I never gave a thought to the thousands of tethers God formed inside me while I still slept inside my mother's womb. My frame was not hidden when You formed me in the secret place. One day in 2008, just after the birth of my son, a cascade of events started. Aaron and I pored over medical journals and came to the conclusion that we should at least try to be done having children. Sever the tether between ovaries and uterus. It was an odd decision to make, in the day of vasectomies. But that is what the two of us had peace with. So I went under surgeon's knife and closed a chapter in my mind, for my body.

In the twisted, burned ends of that tether was hope when cancer was named just one short month after the surgery. My cancer feeds on pregnancy hormones, and that surgery was a sigh of relief for both of us - at least that was taken care of already. Yet in that "secret place" more pain was planned: the very risk we prayed so steadfastly to push away came to be. The next baby my body fed and loved grew in a poor home, a small tube that was already scarred and severed, where life couldn't be brought to fruition.

That tether I once thought so little about now causes daily pain. In the tears I cry as milk comes in for a baby who will never be born, there is searing loss.
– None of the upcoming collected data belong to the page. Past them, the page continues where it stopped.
Lemma NoDup_key_inj {R} (key : R -> Z) (rows : list R) r1 r2 :
  NoDup (map key rows) -> r1 ∈ rows -> r2 ∈ rows -> key r1 = key r2 -> r1 = r2.
Proof.
  induction rows as [|r rows IH]; intros Hnd H1 H2 Hk.
  - by apply elem_of_nil in H1.
  - cbn in Hnd. apply NoDup_cons in Hnd as [Hr Hnd].
    apply elem_of_cons in H1 as [->|H1]; apply elem_of_cons in H2 as [->|H2].
    + done.
    + exfalso. apply Hr. rewrite Hk. apply list_elem_of_fmap. by exists r2.
    + exfalso. apply Hr. rewrite <- Hk. apply list_elem_of_fmap. by exists r1.
    + by apply IH.
Qed.

Lemma acknowledgeDeposit_cases config env merchant depositId st :
  NoDup (map trade_id (trade_deposits (db st))) ->
  let '(r, st') := acknowledgeDeposit config env merchant depositId st in
  NoDup (map trade_id (trade_deposits (db st')))
  /\ ((r = Ok None /\ st' = st)
      \/ (exists t, r = Ok (Some t) /\ acknowledged depositId (db st'))).
Proof.
  intros Hnd.
  unfold acknowledgeDeposit, new_Date, oneOrNone, bind, update_trades. cbn.
  set (cond := fun t : Trade => _ && _ && _).
  set (upd := set_acknowledged _ _).
  assert (Hkey : forall r, cond r = true -> trade_id r = depositId).
  { intros r Hr. unfold cond in Hr.
    apply andb_prop in Hr as [Hr _]. apply andb_prop in Hr as [Hr _].
    by apply bool_decide_eq_true in Hr. }
  destruct (filter_unique_key trade_id cond depositId _ Hnd Hkey)
    as [Hnil|(t0 & Hone & Hin & Hc)].
  - assert (Hno : forall r, r ∈ trade_deposits (db st) -> cond r = false).
    { intros r Hr. destruct (cond r) eqn:Hc; [|done].
      assert (Hf : In r (List.filter cond (trade_deposits (db st)))).
      { apply filter_In. by rewrite <- list_elem_of_In. }
      rewrite Hnil in Hf. destruct Hf. }
    destruct (sql_update_no_match cond upd _ Hno) as [Hu Hr].
    rewrite Hr, Hu. cbn.
    split; [done|left; split; [done|by destruct st as [[]]]].
  - unfold sql_returning. rewrite Hone. cbn. split.
    + by rewrite (sql_update_key trade_id).
    + right. eexists. split; [done|].
      intros t' Ht' Hid Hnone. cbn in Ht'.
      unfold sql_update in Ht'. apply list_elem_of_fmap in Ht' as (t & -> & Ht).
      destruct (cond t) eqn:Hct; [done|].
      assert (t = t0) as ->.
      { apply (NoDup_key_inj trade_id (trade_deposits (db st))); try done.
        by rewrite (Hkey t0 Hc). }
      congruence.
Qed.

#[local] Arguments acknowledgeDeposit : simpl never.

Lemma claim_all_acknowledged ms depositId st :
  acknowledged depositId (db st) ->
  List.filter claim_granted (fst (claim_all ms depositId st)) = [].
Proof.
  intros Hack. induction ms as [|m ms IH]; [done|].
  cbn. rewrite acknowledgeDeposit_acknowledged by done.
  destruct (claim_all ms depositId st) as [rs st'']. cbn in *. done.
Qed.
In the ache deep in my belly where an ovary protests over it's now unwelcome home, there is burning and regret daily. It is one thing to believe in God's perfect design, and another to believe in His perfect plan. Where is His glory in undrunk milk, where is the servitude in the burnt offering of physical pain?

This decision - the cutting of my tethers, burning of the tubes that once carried babies to womb - has been fraught with regrets, uncertainty, bewilderment. It once felt so right, so God-given, the decision to stop having babies. In hindsight, the plan seems much less perfect. Where does cancer and death and longing fit with His plan?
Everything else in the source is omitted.